Q - Monsieur le Ministre, l’Iran a annoncé qu’il allait revoir à la baisse ses exportations vers six pays européens. Il met en place des centrifugeuses beaucoup plus importantes.
R - Des exportations de quoi ?
Q - de pétrole…
R - Parce que j’allais dire qu’il est bien forcé puisque nous avons pris des sanctions.
Q - Quelle est votre réaction?
R - L’Iran continue à développer un programme nucléaire militaire ; nous en avons la conviction. Les rapports de l’Agence internationale de l’Énergie atomique vont tous dans ce sens. Nous avons proposé à l’Iran le dialogue à condition que ce soit un dialogue efficace, c’est-à-dire sans condition et qui porte sur le vrai sujet, c’est-à-dire sur le programme nucléaire militaire. Pour l’instant, l’Iran a refusé. Et pour éviter toute option militaire qui aurait des conséquences catastrophiques, nous avons choisi la voie de sanctions renforcées. C’est la raison pour laquelle, sur la base d’une proposition qui avait été faite par le président de la République française, les 27 États membres de l’Union européenne ont adopté des sanctions très sévères sur la Banque centrale iranienne et, d’autre part, sur les exportations pétrolières.

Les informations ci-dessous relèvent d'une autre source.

Lemma default_lambda_reads c c' l :
  get c "stackName" = get c' "stackName" ->
  get c "stage" = get c' "stage" ->
  default_lambda c l = default_lambda c' l.
Proof.
  intros H1 H2. unfold default_lambda.
  destruct (fill_defaults l); try reflexivity. simpl.
  apply set_fullName_reads; assumption.
Qed.

(** A field that is set is not touched. *)
Lemma default_lambda_keeps c l v k :
  In k ["memory"; "timeout"; "envs"; "name"; "handler"] ->
  default_lambda c l = Ok v -> own l k = true -> get v k = get l k.
Proof.
  unfold default_lambda. intros Hk H Hown.
  apply bind_Ok in H as (l4 & H4 & H).
  pose proof (set_fullName_Ok _ _ _ H) as (o4 & f & -> & ->).
  apply fill_defaults_Ok in H4 as (o & m & t & e & -> & _ & E & Km & Kt & Ke).
  simpl in Hown. simpl.
  destruct E as [[_ E]|[_ (sv & E & _)]]; injection E as ->;
    rewrite !lookup_obj_set;
    simpl in Hk; decompose [or] Hk; subst; try contradiction; simpl;
    rewrite ?Km, ?Kt, ?Ke by assumption; reflexivity.
Qed.

End LambdaFacts.

(* ================================================================== *)
(** * Facts about strings and display names *)
(* ================================================================== *)

Module StringFacts.
Import Js Lodash Config Spec.

Lemma upper_lower_char c : upper_char (lower_char c) = upper_char c.
Proof. destruct c as [[] [] [] [] [] [] [] []]; reflexivity. Qed.

Lemma upper_upper_char c : upper_char (upper_char c) = upper_char c.
Proof. destruct c as [[] [] [] [] [] [] [] []]; reflexivity. Qed.

Lemma lower_lower_char c : lower_char (lower_char c) = lower_char c.
Proof. destruct c as [[] [] [] [] [] [] [] []]; reflexivity. Qed.

Lemma lower_upper_lower_char c :
  lower_char (upper_char (lower_char c)) = lower_char c.
Proof. destruct c as [[] [] [] [] [] [] [] []]; reflexivity. Qed.

Lemma toUpperCase_toLowerCase s : toUpperCase (toLowerCase s) = toUpperCase s.
Proof.
  unfold toUpperCase, toLowerCase.
  induction s as [|c r IH]; cbn [map_string]; [reflexivity|].
  rewrite upper_lower_char. f_equal. exact IH.
Qed.

Lemma toLowerCase_twice s : toLowerCase (toLowerCase s) = toLowerCase s.
Proof.
  unfold toLowerCase.
  induction s as [|c r IH]; cbn [map_string]; [reflexivity|].
  rewrite lower_lower_char. f_equal. exact IH.
Qed.

(** The verb in upper case does not depend on the capitalization. *)
Lemma toUpperCase_capitalized s :
  toUpperCase (upperFirst (toLowerCase s)) = toUpperCase s.
Proof.
  destruct s as [|c r]; [reflexivity|].
  unfold toUpperCase, toLowerCase. cbn [map_string upperFirst].
  rewrite upper_upper_char, upper_lower_char. f_equal.
  apply toUpperCase_toLowerCase.
Qed.
Lemma write_is_complete_witness :
  exists s' h after before,
    write Demo.os 0x10000 (Some [Byte.x41]) Demo.process = (Ok tt, s') /\
    log s'
    = after ++ EvWriteProcessMemory h 0x10000 [Byte.x41] (Success 1)
      :: before ++ log Demo.process.
Proof.
  destruct (write Demo.os 0x10000 (Some [Byte.x41]) Demo.process)
    as [res s'] eqn:E.
  assert (Hres : res = Ok tt) by (vm_compute in E; congruence).
  subst res.
  destruct (write_is_complete Demo.os 0x10000 [Byte.x41] Demo.process s' E)
    as (h & after & before & Hl & _).
  exists s', h, after, before. auto.
Defined.

(** ** Address and buffer predicates *)

Lemma query_or_false_emits (P : Event -> Prop) (os : OS) (a : Z) :
  emits P (mquery os a) -> emits P (query_or_false os a).
Proof.
  intros Hq. unfold query_or_false, except_WindowsError.
  apply emits_try_except.
  - apply emits_bind; [exact Hq|intros mbi; apply emits_ret].
  - intros [code| | | | |]; try apply emits_raise.
    destruct (code =? win32.ERROR_INVALID_PARAMETER);
      [apply emits_ret|apply emits_raise].
Qed.

Lemma query_or_false_raise (os : OS) (a : Z) (s s' : ProcessState) (e : Exn) :
  query_or_false os a s = (Raise e, s') ->
  exists code, e = WindowsError code /\ code <> win32.ERROR_INVALID_PARAMETER.
Proof.
  unfold query_or_false, except_WindowsError, try_except, bind, ret, raise.
  destruct (mquery os a s) as [[mbi|e0] s0] eqn:Eq; [discriminate|].
  destruct (mquery_raise os a s s0 e0 Eq) as (code & -> & _).
  destruct (Z.eqb_spec code win32.ERROR_INVALID_PARAMETER); [discriminate|].
  intros [= <- <-]. eauto.
Qed.

(** The address predicates ([is_pointer], [is_address_valid],
    [is_address_free], ...) only look at the target and never raise
    "invalid parameter": they make no call that changes memory or touches
    threads, the only region they query is the one at the address, the
    only exception they can raise is a [WindowsError], and its code is
    never [ERROR_INVALID_PARAMETER], which is answered [False].  Their
    answer follows the one query they make: a region gives the result of
    the test on it, the error [ERROR_INVALID_PARAMETER] gives [False],
    and any other error is raised as it is. *)
Theorem address_predicates_hide_invalid_parameter (os : OS)
    (test : MemoryBasicInformation -> bool) (address : Z) :
  emits read_only (address_predicate os test address) /\
  emits (probes address) (address_predicate os test address) /\
  forall s,
    let '(res, s') := address_predicate os test address s in
    match res with
    | Ok _ => True
    | Raise e =>
        exists code,
          e = WindowsError code /\ code <> win32.ERROR_INVALID_PARAMETER
    end /\
    s' = snd (mquery os address s) /\
    match fst (mquery os address s) with
    | Ok mbi => res = Ok (test mbi)
    | Raise (WindowsError code) =>
        if code =? win32.ERROR_INVALID_PARAMETER then res = Ok false
        else res = Raise (WindowsError code)
    | Raise e => res = Raise e
    end.
Proof.
  assert (Hemits : forall P, emits P (mquery os address) ->
            emits P (address_predicate os test address)).
  { intros P Hq. unfold address_predicate.
    apply emits_bind; [apply query_or_false_emits, Hq|].
    intros [mbi|]; apply emits_ret. }
  split; [apply Hemits, mquery_read_only|].
  split; [apply Hemits, mquery_emits; cbn; auto|].
  intros s.
  pose proof (query_or_false_raise os address s) as Hraise.
  unfold address_predicate, bind.
  assert (Hq : query_or_false os address s
               = match mquery os address s with
                 | (Ok mbi, s1) => (Ok (Some mbi), s1)
                 | (Raise (WindowsError code), s1) =>
                     if code =? win32.ERROR_INVALID_PARAMETER
                     then (Ok None, s1)
                     else (Raise (WindowsError code), s1)
                 | (Raise e, s1) => (Raise e, s1)
                 end).
  { unfold query_or_false, except_WindowsError, try_except, bind, ret, raise.
    destruct (mquery os address s) as [[mbi|[code| | | | |]] s1];
      try reflexivity.
    destruct (code =? win32.ERROR_INVALID_PARAMETER); reflexivity. }
  rewrite Hq in *.
  destruct (mquery os address s) as [[mbi|e] s1]; cbn [fst snd ret].
  - auto.
  - destruct e as [code| | | | |];
      try (split; [eapply Hraise; reflexivity|auto]).
    destruct (code =? win32.ERROR_INVALID_PARAMETER) eqn:Ec; cbn [ret].
    + auto.
    + split; [eapply Hraise; reflexivity|auto].
Qed.
(** The coefficients are not negative and the constant one is positive. *)
Definition positive_coefficients (cs : list Q) : bool :=
  match cs with
  | [] => false
  | c :: cs' => Qpositive c && forallb (Qle_bool 0) cs'
  end.

(** An infinity or NaN. *)
Definition is_non_finite (x : spec_float) : bool :=
  match x with
  | S754_infinity _ | S754_nan => true
  | _ => false
  end.

(** The numerator of the derivative of the quotient of two polynomials. *)
Definition slope_poly (n d : list Q) : list Q :=
  psub (pmul (pderiv n) d) (pmul (pderiv d) n).

(** ** The buffer loop *)

Section BufferLoop.
Context {F : Type} (f : F -> F).
Implicit Types (values : list F) (i j k : nat).

(** What the loop does when the iterations stay inside the array: the
    cells [i .. i+k-1] receive [f] of their old content, every other cell
    and the length are kept. *)
Lemma for_loop_inside k : forall i values,
  i + k <= length values ->
  exists values',
    FMA.for_loop f k i values = Some values' /\
    length values' = length values /\
    forall j, values' !! j =
      if decide (i <= j < i + k) then f <$> values !! j else values !! j.
Proof.
  induction k as [|k IH]; intros i values Hlen; simpl.
  - exists values. split_and!; [done..|].
    intros j. case_decide; [lia|done].
  - destruct (lookup_lt_is_Some_2 values i) as [v Hv]; [lia|].
    rewrite Hv.
    destruct (IH (S i) (<[i := f v]> values)) as (values' & Hrun & Hl & Hget).
    { rewrite length_insert. lia. }
    exists values'. split_and!; [done| by rewrite Hl, length_insert |].
    intros j. rewrite Hget.
    destruct (decide (j = i)) as [->|Hne].
    + repeat case_decide; try lia.
      rewrite list_lookup_insert_eq by lia. by rewrite Hv.
    + rewrite list_lookup_insert_ne by done.
      repeat case_decide; done || lia.
Qed.

(** An iteration that leaves the array is undefined behaviour. *)
Lemma for_loop_outside k : forall i values,
  k <> 0 -> length values < i + k -> FMA.for_loop f k i values = None.
Proof.
  induction k as [|k IH]; intros i values Hk Hlen; simpl; [done|].
  destruct (values !! i) as [v|] eqn:Hv; [|done].
  apply lookup_lt_Some in Hv.
  apply IH; [|rewrite length_insert]; lia.
Qed.

Lemma transform_outside values n :
  length values < n -> FMA.transform f values n = None.
Proof. intros Hn. apply for_loop_outside; lia. Qed.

Donc, si l’Iran diminue ses exportations vers les pays de l’Union européenne, c’est parce qu’il y est contraint et forcé. Voilà. Et donc nous disons à l’Iran que la voie du dialogue reste toujours ouverte et que s’il ne s’y engage pas, ces sanctions seront appliquées avec beaucoup de fermeté.
Q - Sur les améliorations dans son programme nucléaire qu’il a annoncé aujourd’hui ?
R - Nous sommes prêts à en parler, à condition que tout soit mis sur la table. Jusqu’à présent, toutes les propositions que nous avons faites, notamment les demandes des inspecteurs de l’Agence internationale de l’Énergie atomique, n’ont pas été honorées.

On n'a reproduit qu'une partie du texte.